The normally poker-faced pitcher tailspins throughout the rest of the episode, snapping at her bestie Evelyn (the ridiculously charming Meagan Holder), having a panic attack in the middle of the night, and turning in a dismal game the next day.   
 
In “Beanball," her ex-boyfriend Trevor had warned her about the nude pictures that were stolen from his phone, and that her life was too much for one person to handle.  He encouraged Ginny to open up to someone, and for a few glorious episodes, it seemed that that person was the bodaciously bearded Mike Lawson (Mark-Paul Gosselaar).  But Ginny was blindsided to learn about Mike and Amelia's relationship and felt betrayed the fact that her agent didn't keep her panic attack from her teammate.  Thus, she pulled away from both of them instead of leaning on them when she needed them the most.

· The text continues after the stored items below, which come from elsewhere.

(* ===== verification/ToyDecide.v ===== *)
(** * A node deciding a height

    The fields of a concrete execution payload, a node whose database holds three decided
    heights and an undecided block for the fourth, and the theorems on it. *)

From S2P Require Import Prelude BTree Validators Proposal Codec CodecProps StoreCodec Store StoreCodecProps StoreProps StoreInv StoreQueries ToyCrypto ToyStore Streaming ToyStreams Decide DecideProps.

(** The first byte of a payload is its block number. *)
#[export] Instance toy_payload_fields : PayloadFields := {
  payload_parent_hash p := bytes32 [];
  payload_block_number p := match p with b :: _ => Z.of_N (Byte.to_N b) | [] => 0 end;
  payload_timestamp p := 7;
}.

Definition toy_undecided : ConsensusBlock := mkConsensusBlock 4 (Some 0) None 9 Valid [Byte.x04] None.
Definition toy_decide_ops : list StoreOp := toy_ops ++ [OpUndecided toy_undecided].
Definition toy_decide_db : Db := run_ops toy_decide_ops (mkDb empty_tables []).
Lemma toy_decide_db_ok : store_ok (tables toy_decide_db).
Proof.
  apply run_ops_ok; [|apply store_ok_empty]. apply Forall_app. split; [apply toy_ops_wf|].
  apply Forall_cons. split; [|by apply Forall_nil].
  split; [by vm_compute|]. split; [intros r [= <-]; by vm_compute|]. split; [done|by vm_compute].
Qed.

Definition toy_height4 : CommitCertificate := mkCommitCertificate 4 (Some 0) (mkValueId (bytes32 [Byte.x04])) [].
Lemma toy_height4_wf : wf_certificate toy_height4.
Proof. split_and!; [by eexists|apply bytes32_length|by vm_compute|constructor]. Qed.

Definition toy_params : ConsensusParams := ConsensusParams_default 60000.
Definition toy_engine : Engine :=
  mkEngine (λ h, Ok (mkForkchoiceUpdated StatusValid (Some h) None)) (λ _, Ok (mkValidatorSet [])) (λ _, Ok toy_params) 60000.
Definition toy_env : Env := mkEnv (mkPruningConfig 0 0) (Some 9) 1000 7500 true true.
Definition toy_state (d : option HeightDecision) : State :=
  mkState 4 (Some 0) None d InSync (Some (mkExecutionBlock (bytes32 []) 3 (bytes32 []) 6)) toy_params (mkValidatorSet [])
    None [] (PartStreamsMap_new 4 1 0) toy_decide_db [] [] 0 0.

(** ** The theorems on it *)

Definition next_of (d : option HeightDecision) : option Z :=
  match d with Some (DecisionSuccess info) => Some (nh_next_height info) | _ => None end.

Lemma decided_durable_before_told_witness :
  let '(r, s') := handle_decided toy_env toy_engine toy_height4 (toy_state None) in
  is_ok r = true ∧ next_of (st_decision s') = Some 5
  ∧ ∃ block t1 t2, st_sent s' = [SentAck t1; SentForkchoice (bytes32 [Byte.x04]) t2]
      ∧ holds toy_height4 block t1 ∧ holds toy_height4 block t2.
Proof.
  pose proof (decided_durable_before_told toy_env toy_engine toy_height4 (toy_state None)
    toy_decide_db_ok toy_height4_wf ltac:(by vm_compute) ltac:(done)) as X.
  assert (let '(r, s') := handle_decided toy_env toy_engine toy_height4 (toy_state None) in
          (is_ok r, next_of (st_decision s'), length (st_sent s')) = (true, Some 5, 2%nat)) as Y by (by vm_compute).
  destruct (handle_decided _ _ _ _) as [r s']. injection Y as Y1 Y2 Y3.
  destruct X as (_ & [(e & _ & S & _)|(block & t1 & t2 & _ & _ & _ & H1 & H2 & S & _)]); [by rewrite S in Y3|].
  split; [done|]. split; [done|]. exists block, t1, t2. split; [exact S|]. split; [exact H1|exact H2].
Defined.

(** A failed decision: the height is restarted on top of the block decided at height 3. *)
Definition toy_failed : State := toy_state (Some (DecisionFailure (Report "engine unavailable"))).
Lemma finalized_replies_once_witness :
  let '(r, s') := handle_finalized toy_env toy_height4 (mkMisbehaviorEvidence [] []) toy_failed in
  is_ok r = true ∧ st_decision s' = None ∧ cleaned 4 (tables (st_store s'))
  ∧ st_sent s' = [SentNext (restart_reply 4 toy_failed) (tables (st_store s'))]
  ∧ eb_block_number <$> st_previous_block s' = Some 42.
Proof.
  pose proof (finalized_replies_once toy_env toy_height4 (mkMisbehaviorEvidence [] []) toy_failed
    toy_decide_db_ok toy_height4_wf ltac:(by vm_compute) ltac:(by split; constructor)) as X.
  assert (let '(r, s') := handle_finalized toy_env toy_height4 (mkMisbehaviorEvidence [] []) toy_failed in
          (is_ok r, eb_block_number <$> st_previous_block s') = (true, Some 42)) as Y by (by vm_compute).
  destruct (handle_finalized _ _ _ _) as [r s']. injection Y as Y1 Y2.
  destruct X as (_ & D & _ & [(-> & _)|((_ & S) & C & _)]); [done|].
  split; [done|]. split; [exact D|]. split; [exact C|]. split; [exact S|done].
Defined.
(* ===== verification/ToyServe.v ===== *)
(** * A node serving its history

    The conversion of certificates and an execution layer that has the blocks of heights 1 to 3
    but the second, and the theorem on the node of [ToyStore] with them. *)

From S2P Require Import Prelude BTree Validators Proposal Codec CodecProps StoreCodec Store StoreCodecProps StoreProps StoreInv StoreQueries ToyCrypto ToyStore Streaming Decide DecideProps ToyDecide Serve ServeProps.

#[export] Instance toy_extend : ExtendCertificate := {
  extend_without_extensions c := mkExtendedCommitCertificate (cert_height c) (cert_round c) (cert_value_id c) [];
}.
Definition toy_history : History :=
  mkHistory (λ heights, Ok ((λ h, if decide (h = 2) then None else Some [Byte.x2a]) <$> heights)) (Ok None).

Definition served_heights (r : result StoreError (option (list RawDecidedValue))) : list Z :=
  match r with Ok (Some values) => (λ v, ecert_height (rdv_certificate v)) <$> values | _ => [] end.

Lemma decided_values_served_witness :
  let r := (handle_get_decided_values true toy_history (0, 9) 10 1000000 toy_db).1 in
  served_heights r = [1; 3]
  ∧ ∃ picked, r = Ok (Some ((λ x : Z * RawDecidedValue * Z, x.1.2) <$> picked)) ∧ total_size picked ≤ 1000000.
Proof.
  pose proof (decided_values_served true toy_history (0, 9) 10 1000000 toy_db toy_db_ok
    ltac:(by vm_compute) ltac:(by vm_compute) ltac:(lia) ltac:(lia)) as X.
  assert (served_heights (handle_get_decided_values true toy_history (0, 9) 10 1000000 toy_db).1 = [1; 3]) as Y
    by (vm_compute; reflexivity).
  destruct (handle_get_decided_values _ _ _ _ _ _) as [r db']. cbn [fst] in *. split; [exact Y|].
  destruct r as [[values|]|e]; [|discriminate Y..].
  destruct X as (_ & picked & -> & _ & _ & Sz & _). exists picked. split; [reflexivity|exact Sz].
Defined.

Overwhelmed by the grueling workouts schedule (which includes workouts before a game),  instant fame, and the added pressures of now being a spokesperson for one of the biggest athletic brands in the world, a tailspinning Ginny abandoned the Nike celebration thrown in her honor with a slacker waitress named Cara (Lyndsy Fonseca) to party recklessly.  Thanks to kids and their damned smartphones nearly the entire night was live-streamed.  Ginny’s monster poolside slam dunk went insta-viral.  The only problem: she did it wearing New Balance sneakers.
 
This definitively drives home the fact that Ginny, a 23-year-old-kid who never went to college and witnessed her father's death, who has no friends outside of Blip and Evelyn, is now being treated, traded and handled like a commodity instead of a person.  And yes, fame is the stuff of dreams, but the reality of it can be a nightmare.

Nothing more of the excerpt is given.